II. La décision de la CCI faisant l’objet du présent appel
[6] En l’espèce, la CCI devait déterminer si, pour l’application de l’alinéa 160(1)a) de la Loi, Marlene Enns demeurait l’« épouse »
de Peter Enns après son décès. Le juge de la CCI a noté qu’il existait deux décisions antérieures de la CCI sur la question de savoir si, pour l’application de l’alinéa 160(1)a) de la Loi, le survivant demeure l’« époux »
du partenaire décédé et que ces décisions parvenaient à des conclusions opposées.
[7] Dans la décision Kiperchuk c. La Reine, 2013 CCI 60, la juge Lamarre a conclu que la personne cessait d’être un « époux »
au moment du décès :
[25] Si l’on tient pour acquis que l’auteur du transfert est l’ex‐mari, il n’était pas uni à l’appelante par les liens du mariage au moment où elle a commencé à avoir droit aux prestations du REER. En effet, le mariage prend fin à la mort d’un des deux époux ou quand un jugement irrévocable de divorce est prononcé (Kindl Estate, Re 1982 CarswellOnt 340, au paragraphe 10 (Cour supérieure de justice de l’Ontario)).
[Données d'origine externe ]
(** * RDAP lookup: bootstrap resolution, query classification, normalization

    A shallow embedding of the two API routes of the repository
    ([routes/api/rdap.ts], the Verisign-only route, and the bootstrap-registry
    route) and of the lookup island ([islands/RdapLookup.tsx]), together with
    the properties their specification states.

    Modelling conventions.
    - A JavaScript string is a [string] of bytes: an ASCII character is one
      byte, a character outside ASCII is a sequence of bytes above 127, as in
      UTF-8. Concatenation, comparison, [startsWith] and [split] with an ASCII
      argument, and patterns whose classes are ASCII are exact on this
      reading.
    - [toLowerCase], [toUpperCase] and [trim] follow the Unicode tables and
      are platform functions: the development is parametric in them
      ([Platform]) and assumes of them what ECMAScript guarantees
      ([PlatformLaws]), mainly their result on ASCII text.
    - [undefined] and [null] of an optional field are both [None].
    - A thrown exception is a value of [thrown]; code that may throw lives in
      the [js] monad, asynchronous code in [prog], whose nodes are the calls
      to [performance.now()] and [fetch].
    - [performance.now()] readings are doubles, embedded in the rationals;
      their difference, rounded to a double, is the platform's
      [number_minus]; [Math.round], which is exact, is [Math_round].
    - [formatDate] ([new Date(..).toLocaleDateString(..)]) is a platform
      function: the development is parametric in it. *)

From Stdlib Require Import QArith Qround.
From stdpp Require Import gmap strings list fin_maps pretty.
From Stdlib Require Import Ascii.
From Stdlib Require String.

#[local] Set Warnings "-register-all".
Local Open Scope stdpp_scope.
Local Open Scope Z_scope.

(** ** JavaScript primitives *)

Module JS.

(** *** Strings *)

Definition chars : string -> list ascii := String.list_ascii_of_string.
Definition str : list ascii -> string := String.string_of_list_ascii.

Definition in_range (lo hi : N) (c : ascii) : bool :=
  ((lo <=? N_of_ascii c) && (N_of_ascii c <=? hi))%N.

Definition is_upper : ascii -> bool := in_range 65 90.
Definition is_lower : ascii -> bool := in_range 97 122.
Definition is_digit : ascii -> bool := in_range 48 57.

Definition is_ascii (c : ascii) : bool := (N_of_ascii c <? 128)%N.

(** Text made of ASCII characters only. *)
Definition isAscii (s : string) : bool := forallb is_ascii (chars s).

Definition lower_char (c : ascii) : ascii :=
  if is_upper c then ascii_of_N (N_of_ascii c + 32) else c.

Definition upper_char (c : ascii) : ascii :=
  if is_lower c then ascii_of_N (N_of_ascii c - 32) else c.

Fixpoint trimStart_chars (l : list ascii) : list ascii :=
  match l with
  | c :: l' => if Ascii.is_space c then trimStart_chars l' else l
  | [] => []
  end.

(** What [toLowerCase], [toUpperCase] and [trim] do to ASCII text: only the
    letters A-Z and a-z have another case, and the white space and line
    terminators are the tab, the line feed, the vertical tab, the form feed,
    the carriage return and the space. *)
Definition asciiLowerCase (s : string) : string := str (map lower_char (chars s)).
Definition asciiUpperCase (s : string) : string := str (map upper_char (chars s)).
Definition asciiTrim (s : string) : string :=
  str (rev (trimStart_chars (rev (trimStart_chars (chars s))))).

(** The functions of the platform the code calls and this development does
    not define: [s.toLowerCase()], [s.toUpperCase()] and [s.trim()], whose
    result on text outside ASCII depends on the Unicode tables, and the
    subtraction [a - b] of two doubles, whose result is rounded to a
    double. *)
Class Platform : Type := {
  toLowerCase : string -> string;
  toUpperCase : string -> string;
  trim : string -> string;
  number_minus : Q -> Q -> Q
}.
(** The session keys a run can change, by login state. *)
Lemma main_session now frames (w : widgets) (st : session) (f : database) :
  (LoginPage.logged_in (account st) = true ->
   account (fst (main json_dumps now frames w st f)) = account st) /\
  (LoginPage.logged_in (account st) = false ->
   current_lesson (fst (main json_dumps now frames w st f)) = current_lesson st /\
   show_quiz (fst (main json_dumps now frames w st f)) = show_quiz st /\
   quiz_questions (fst (main json_dumps now frames w st f)) = quiz_questions st).
Proof.
  unfold main. generalize (snd (DatabaseManager.init_database f)) as f1.
  intros f1. split; intros Hlog; rewrite Hlog; cbn [negb].
  - destruct (page w =? _)%string.
    { unfold lesson_page.
      destruct (outline_clicked w); [destruct (truthy _)|];
        try destruct (ContentGenerator.generate_lesson_outline _ _ _ _ _);
        cbn; try reflexivity;
        match goal with
        | |- context [match current_lesson ?s with _ => _ end] =>
            destruct (current_lesson s)
        | _ => idtac
        end; cbn; try reflexivity;
        destruct (save_clicked w);
        try destruct (DatabaseManager.save_lesson _ _ _ _ _ f1) as [[i|e] f'];
        try destruct (include_quiz w && quiz_clicked w); reflexivity. }
    destruct (page w =? _)%string; [reflexivity|].
    destruct (page w =? _)%string; [|reflexivity].
    unfold quiz_page. destruct (generate_clicked w); [|reflexivity].
    destruct (truthy _); reflexivity.
  - unfold login_page.
    destruct (choice w =? _)%string.
    { destruct (create_account_clicked w); repeat split. }
    destruct (choice w =? _)%string; [|repeat split].
    destruct (login_clicked w); [|repeat split].
    destruct (LoginPage.login _ _ _ f1) as [[[a m]|e] f']; repeat split.
Qed.
(** * flocker-go: the control-service client

    A shallow embedding of [client.go] (both revisions of the client that the
    repository carries: [Client] and [flockerClient]) and of [util.go]
    ([datasetIDFromName]), together with the properties of the
    volume-provisioning protocol.

    Conventions of the embedding.

    - A Go result pair [(v, err)] is a Rocq pair whose second component is an
      [option error]; [None] is Go's [nil] error.
    - The embedded [*http.Client] is the environment [env]: the i-th call of
      [request] in a run answers with [transport env i], and the i-th [select]
      of a run receives from the channel [timers env i].
    - A response body is represented by what [json.NewDecoder(body).Decode]
      yields on it at each of the four target types the client decodes into.
    - Every call of [request] is logged in the [world], so that statements
      about which requests a function issues can be made. *)

From Stdlib Require Import ZArith List String Ascii Bool Lia DecimalString.
From Stdlib.Strings Require Import Byte.
Import ListNotations.

Open Scope string_scope.
Open Scope Z_scope.

(** ** Constants and errors *)

(** [json.Number] is a string type. *)
Definition Number := string.

Definition defaultVolumeSize : Number := "107374182400".

(** Timer settings, in nanoseconds as [time.Duration] has them. *)
Definition Second : Z := 1000000000.
Definition Minute : Z := 60 * Second.
Definition timeoutWaitingForVolume : Z := 2 * Minute.
Definition tickerWaitingForVolume : Z := 5 * Second.

Definition StatusConflict : Z := 409.

(** Errors made outside the package (by [net/http], [encoding/json] or the
    body reader).  None of them can be identical to one of the package's own
    error values, which are unexported variables. *)
Inductive libError : Type :=
| LibError (msg : string).
Lemma clock_free_await {A : Type} (p : settled A) : clock_free (await p).
Proof. exists p. intros clock n. destruct p; reflexivity. Qed.

(** A clock-free step in front of steady continuations. *)
Lemma steady_bind {A B : Type} (erase : B -> B) (m : M A) (k : A -> M B) :
  clock_free m -> (forall a, steady erase (k a)) -> steady erase (bind m k).
Proof.
  intros [r Hr] Hk clock1 clock2 n1 n2. unfold bind. rewrite !Hr.
  destruct r as [a | e]; [ apply Hk | reflexivity ].
Qed.

(** A step that cannot fail, in front of continuations that end the same
    way whatever it returned. *)
Lemma steady_bind_total {A B : Type} (erase : B -> B) (m : M A) (k : A -> M B) :
  (forall clock n, exists a n', m clock n = Fulfilled (a, n')) ->
  (forall a1 a2 clock1 clock2 n1 n2,
     outcome erase (k a1 clock1 n1) = outcome erase (k a2 clock2 n2)) ->
  steady erase (bind m k).
Proof.
  intros Hm Hk clock1 clock2 n1 n2. unfold bind.
  destruct (Hm clock1 n1) as (a1 & k1 & ->).
  destruct (Hm clock2 n2) as (a2 & k2 & ->).
  apply Hk.
Qed.

(** The last step of every handler: stamping the output. *)
Lemma steady_stamp {A : Type} (erase : A -> A) (f : JS.isoString -> A) :
  (forall t1 t2, erase (f t1) = erase (f t2)) ->
  steady erase (fetchedAt <- new_Date_toISOString ;; ret (f fetchedAt)).
Proof.
  intros H clock1 clock2 n1 n2. cbn. f_equal. apply H.
Qed.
[26] Par conséquent, l’appelante et son ex‐mari n’étaient plus unis par les liens du mariage au moment du transfert étant donné que l’appelante n’était plus l’épouse de ce dernier (alinéas 251(1)a) et 251(2)a) de la Loi). Elle n’était pas non plus réputée avoir un lien de dépendance avec son ex‐mari au sens de l’alinéa 251(1)b) de la Loi, étant donné que le REER ne lui avait pas été dévolu par succession.
[8] Dans la décision Kuchta, le juge de la CCI a tiré la conclusion contraire. Comme je l’ai noté plus haut, dans la décision visée par le présent appel, le juge de la CCI a adopté le sens du terme « époux »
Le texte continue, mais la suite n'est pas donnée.